Authors: David M Ritter, Benjamin M Zemel, Tamara J Hala, Michael E O'leary, Angelo C Lepore, Manuel Covarrubias
Journal, date & volume: J. Neurosci., 2015 Jan 21 , 35, 1260-73
PubMed link: http://www.ncbi.nlm.nih.gov/pubmed/25609640
Abstract
Spinal cord injury (SCI) patients develop chronic pain involving poorly understood central and peripheral mechanisms. Because dysregulation of the voltage-gated Kv3.4 channel has been implicated in the hyperexcitable state of dorsal root ganglion (DRG) neurons following direct injury of sensory nerves, we asked whether such a dysregulation also plays a role in SCI. Kv3.4 channels are expressed in DRG neurons, where they help regulate action potential (AP) repolarization in a manner that depends on the modulation of inactivation by protein kinase C (PKC)-dependent phosphorylation of the channel's inactivation domain.

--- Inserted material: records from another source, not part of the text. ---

(* ===== verification/Removal.v ===== *)
(** * Removal: deprovisioning on a working cluster

    On a cluster whose API answers, a removed specification's objects are gone
    when its controller has ended, also when other controllers delete objects at
    the same time: it relies on nothing being done but deleting what is to be
    removed, and guarantees it.  Everything else is as it was. *)
From S2P Require Import Prelude BTree RustText KubeModels Effects KubeApi Reconciler ReconcilerSpec KubeController Interleave.

Section removal.
Context (as_stored : ∀ k, obj k → obj k).
Context (merge : ∀ k, obj k → obj k → obj k).
Notation step := (cluster_step as_stored merge).

(** None of the objects is there. *)
Definition absent (l : list (kind * string)) (c : cluster) : Prop := ∀ k name, (k, name) ∈ l → find c k name = None.

(** Nothing happens but that some of the objects go. *)
Definition takes (targets : list (kind * string)) (c c' : cluster) : Prop :=
  ∀ k name, find c' k name = find c k name ∨ ((k, name) ∈ targets ∧ find c' k name = None).

#[export] Instance takes_preorder targets : PreOrder (takes targets).
Proof.
  split; [by left|]. intros c1 c2 c3 H H' k name.
  destruct (H' k name) as [->|]; [by apply H | by right].
Qed.

Lemma takes_absent targets l c c' : takes targets c c' → absent l c → absent l c'.
Proof. intros H Ha k name Hin. destruct (H k name) as [->|[_ ?]]; [by apply Ha | done]. Qed.

Lemma absent_app l l' c : absent l c → absent l' c → absent (l ++ l') c.
Proof. intros H H' k name [Hin|Hin]%elem_of_app; [by apply H | by apply H']. Qed.

Lemma find_drop k name k' name' c :
  find (drop_obj k name c) k' name' =
    if decide ((k, name) = (k', name')) then None else find c k' name'.
Proof.
  unfold find, drop_obj. case_decide as Hd.
  - injection Hd as -> ->. rewrite lookup_update_kind_eq. apply lookup_delete_eq.
  - destruct (decide (k = k')) as [<-|Hk].
    + rewrite lookup_update_kind_eq. apply lookup_delete_ne. congruence.
    + by rewrite lookup_update_kind_ne.
Qed.

(** One deletion: it is answered, with a status only, and the object is gone. *)
Lemma delete_step k name c :
  let '(x, c') := step _ (KDelete k name) c in
  deleted x = Ok () ∧ (∀ o, x ≠ Ok (Some o)) ∧ absent [(k, name)] c' ∧ takes [(k, name)] c c'.
Proof.
  cbn. destruct (find c k name) as [o|] eqn:E; (split; [done|]); (split; [done|]).
  - split.
    + intros k' name' [= -> ->]%list_elem_of_singleton. rewrite find_drop. by case_decide.
    + intros k' name'. rewrite find_drop. case_decide as Hd; [|by left].
      right. split; [by rewrite <-Hd; left | done].
  - split; [|reflexivity]. by intros k' name' [= -> ->]%list_elem_of_singleton.
Qed.

Section targets.
Context (targets : list (kind * string)).
Notation rg := (rg step (takes targets) (takes targets)).

Definition cleared (l : list (kind * string)) (res : result unit kube_error) (c : cluster) : Prop :=
  res = Ok () ∧ absent l c.

(** The program ends with the objects gone, after some number of calls. *)
Definition clears (p : K (result unit kube_error)) (l : list (kind * string)) : Prop :=
  l ⊆ targets → ∃ n, ∀ c, rg n p c (cleared l).

Lemma clears_nothing : clears (mret (Ok ())) [].
Proof using Type. intros _. exists 0. intros c. apply rg_ret. split; [done|]. by intros ?? ?%elem_of_nil. Qed.

(** One deletion, whose answer is looked at. *)
Lemma rg_delete {A} k name n (f : _ → K A) Q c :
  (k, name) ∈ targets →
  (∀ x c', deleted x = Ok () → (∀ o, x ≠ Ok (Some o)) → absent [(k, name)] c' → rg n (f x) c' Q) →
  rg (S n) (trigger (KDelete k name) ≫= f) c Q.
Proof using Type.
  intros Hin H. apply rg_call. intros c1 _. pose proof (delete_step k name c1) as Hd.
  destruct (step _ (KDelete k name) c1) as [x c2]. destruct Hd as (Hx & Hno & Ha & Hs).
  cbn [fst snd]. split; [|auto]. intros k' name'. destruct (Hs k' name') as [->|[Heq%list_elem_of_singleton Hn]]; [by left|].
  right. by rewrite Heq.
Qed.

(** What is gone stays away while the program goes on. *)
Lemma rg_absent {A} l n (p : K A) c (Q : A → cluster → Prop) :
  absent l c → rg n p c Q → rg n p c (λ a c', absent l c' ∧ Q a c').
Proof using Type.
  revert n c. induction p as [a|w|X e k IH]; intros n c Hl Hp.
  - apply rg_ret. destruct n; by split.
  - by destruct n.
  - destruct n as [|n]; [done|]. intros c' Hc'. destruct (Hp c' Hc') as [Hg Hk]. split; [done|].
    apply IH; [|done]. by eapply takes_absent, takes_absent.
Qed.

(** All in all nothing happens but that some of the targets go. *)
Lemma rg_takes {A} n (p : K A) c0 c (Q : A → cluster → Prop) :
  takes targets c0 c → rg n p c Q → rg n p c (λ a c', takes targets c0 c' ∧ Q a c').
Proof using Type.
  revert n c. induction p as [a|w|X e k IH]; intros n c Hl Hp.
  - apply rg_ret. destruct n; by split.
  - by destruct n.
  - destruct n as [|n]; [done|]. intros c' Hc'. destruct (Hp c' Hc') as [Hg Hk]. split; [done|].
    apply IH; [|done]. etrans; [exact Hl | etrans; [exact Hc' | exact Hg]].
Qed.

Lemma clears_then p q l l' : clears p l → clears q l' → clears (and_then p q) (l ++ l').
Proof using Type.
  intros Hp Hq Hsub. destruct Hp as [n Hp]; [set_solver|]. destruct Hq as [m Hq]; [set_solver|].
  exists (n + m). intros c. apply rg_bind.
  eapply rg_mono; [done| |apply Hp]. intros res c1 [-> Ha].
  eapply rg_mono; [done| |by apply rg_absent, Hq]. intros res c2 (Ha' & -> & Hb).
  split; [done|]. by apply absent_app.
Qed.

Lemma clears_delete_all k names : clears (delete_all k names) (map (pair k) names).
Proof using Type.
  induction names as [|name names IH]; [apply clears_nothing|]. intros Hsub.
  destruct IH as [n IH]; [intros x Hx; apply Hsub; by right|].
  exists (S n). intros c. cbn [delete_all]. apply rg_delete; [apply Hsub; by left|]. intros x c' -> _ Ha.
  eapply rg_mono; [done| |by apply rg_absent, IH]. intros res c2 (Ha' & -> & Hb).
  split; [done|]. by apply (absent_app [(k, name)]).
Qed.

Lemma clears_rest spec : clears (deprovision_rest spec) (tail (deprovision_targets spec)).
Proof using Type.
  unfold deprovision_rest. cbn [tail deprovision_targets].
  repeat (apply clears_then; [try apply clears_delete_all|]); [|apply clears_delete_all].
  destruct (k_ingresses spec); [apply clears_delete_all | apply clears_nothing].
Qed.

(** The specification's objects that a removal deletes are gone. *)
Definition gone (r : ResourceReconciler) : cluster → Prop := absent (deprovision_targets (rr_kspec r)).

Lemma rg_deprovision r :
  deprovision_targets (rr_kspec r) ⊆ targets →
  ∃ n, ∀ c, rg n (deprovision r) c (λ a c', a = (Ok (), r) ∧ gone r c').
Proof using Type.
  intros Hsub. destruct (clears_rest (rr_kspec r)) as [n Hn]; [intros x Hx; apply Hsub; by right|].
  exists (S (0 + (n + 0))). intros c. unfold deprovision. apply rg_delete; [apply Hsub; by left|].
  intros x c1 Hx Hno Ha. change (@deleted (option Deployment) x = Ok ()) in Hx.
  rewrite Hx. destruct x as [[dep|]|]; [by destruct (Hno dep) | |];
    (apply rg_bind, rg_ret, rg_bind; eapply rg_mono; [done| |by apply rg_absent, Hn]);
    (intros res c2 (Ha' & -> & Hb); apply rg_ret; split; [by destruct r|]);
    by apply (absent_app [_]).
Qed.

Lemma rg_told_once cmd r r' :
  handle_command cmd r = (r ← reconcile r'; mret (Some r)) → k_removed (rr_kspec r') = true →
  deprovision_targets (rr_kspec r') ⊆ targets →
  ∃ n, ∀ c, rg n (controller_run [cmd] r) c (λ _, gone r').
Proof using Type.
  intros Hcmd Hr' Hsub. destruct (rg_deprovision r' Hsub) as [n Hn]. exists (n + 0 + 0 + 0). intros c.
  cbn [controller_run]. rewrite Hcmd. unfold reconcile. rewrite Hr'.
  do 3 apply rg_bind. eapply rg_mono; [done| |apply Hn]. intros a c' (-> & Hgone).
  do 2 apply rg_ret. by apply rg_ret.
Qed.

(** A controller that is told to deprovision, or that was started with a removed
    specification and is told to reconcile. *)
Lemma rg_removal cmd r :
  cmd = CmdDeprovision ∨ (cmd = CmdReconcile ∧ k_removed (rr_kspec r) = true) →
  deprovision_targets (rr_kspec r) ⊆ targets →
  ∃ n, ∀ c, rg n (controller_run [cmd] r) c (λ _, gone r).
Proof using Type.
  intros [->|[-> Hr]]; [by apply (rg_told_once _ r (set_removed r)) | by apply (rg_told_once _ r r)].
Qed.
End targets.

(** What the removal of all of them deletes. *)
Definition all_targets (specs : list KubernetesSpec) : list (kind * string) :=
  specs ≫= deprovision_targets.

Lemma elem_of_all_targets specs x :
  x ∈ all_targets specs ↔ ∃ spec, spec ∈ specs ∧ x ∈ deprovision_targets spec.
Proof. unfold all_targets. rewrite list_elem_of_bind. naive_solver. Qed.

(** The controllers at the same time: the targets are gone, and everything else
    is as it was. *)
Lemma controllers_removed rs cmd c :
  (cmd = CmdDeprovision ∨ (cmd = CmdReconcile ∧ Forall (λ r, k_removed (rr_kspec r) = true) rs)) →
  all_end step (map (controller_run [cmd]) rs) c
    (λ c', Forall (λ r, gone r c') rs ∧ takes (all_targets (rr_kspec <$> rs)) c c').
Proof.
  intros Hcmd. destruct (decide (rs = [])) as [->|Hrs]; [by apply all_end_nil|]. set (T := all_targets (rr_kspec <$> rs)).
  apply (guaranteed_all_end step (λ _, takes T) (λ _, takes T)
    (λ i _ c', takes T c c' ∧ ∀ r, rs !! i = Some r → gone r c')); [apply _ | done | | |].
  - intros i _ c1 c2 Hs [Ht Hg]. split; [by etrans|]. intros r Hi.
    eapply takes_absent; [exact Hs | by apply Hg].
  - intros i p Hp. rewrite list_lookup_fmap in Hp. destruct (rs !! i) as [r|] eqn:Hi; [|done].
    injection Hp as <-. destruct (rg_removal T cmd r) as [n Hn].
    { destruct Hcmd as [->|[-> Hrm]]; [by left|right]. split; [done|]. exact (Forall_lookup_1 _ _ _ _ Hrm Hi). }
    { intros x Hx. apply elem_of_all_targets. exists (rr_kspec r). split; [|done].
      by eapply list_elem_of_fmap_2, list_elem_of_lookup_2. }
    exists n. eapply rg_mono; [done| |apply rg_takes, Hn; reflexivity].
    intros a c' [Ht Hg]. split; [done|]. by intros r' [= <-].
  - intros c' Hpost. split.
    + apply Forall_lookup. intros i r Hi.
      destruct (Hpost i) as (_ & _ & Hg); [rewrite length_map; by eapply lookup_lt_Some | by apply Hg].
    + destruct (Hpost 0) as (_ & Ht & _); [|done]. destruct rs; [done|]. cbn. lia.
Qed.
End removal.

Here, we report that, 2 weeks after cervical hemicontusion SCI, injured rats exhibit contralateral hypersensitivity to stimuli accompanied by accentuated repetitive spiking in putative DRG nociceptors. Also in these neurons at 1 week after laminectomy and SCI, Kv3.4 channel inactivation is impaired compared with naive nonsurgical controls. At 2-6 weeks after laminectomy, however, Kv3.4 channel inactivation returns to naive levels. Conversely, Kv3.4 currents at 2-6 weeks post-SCI are downregulated and remain slow-inactivating. Immunohistochemistry indicated that downregulation mainly resulted from decreased surface expression of the Kv3.4 channel, as whole-DRG-protein and single-cell mRNA transcript levels did not change. Furthermore, consistent with Kv3.4 channel dysregulation, PKC activation failed to shorten the AP duration of small-diameter DRG neurons. Finally, re-expressing synthetic Kv3.4 currents under dynamic clamp conditions dampened repetitive spiking in the neurons from SCI rats. These results suggest a novel peripheral mechanism of post-SCI pain sensitization implicating Kv3.4 channel dysregulation and potential Kv3.4-based therapeutic interventions.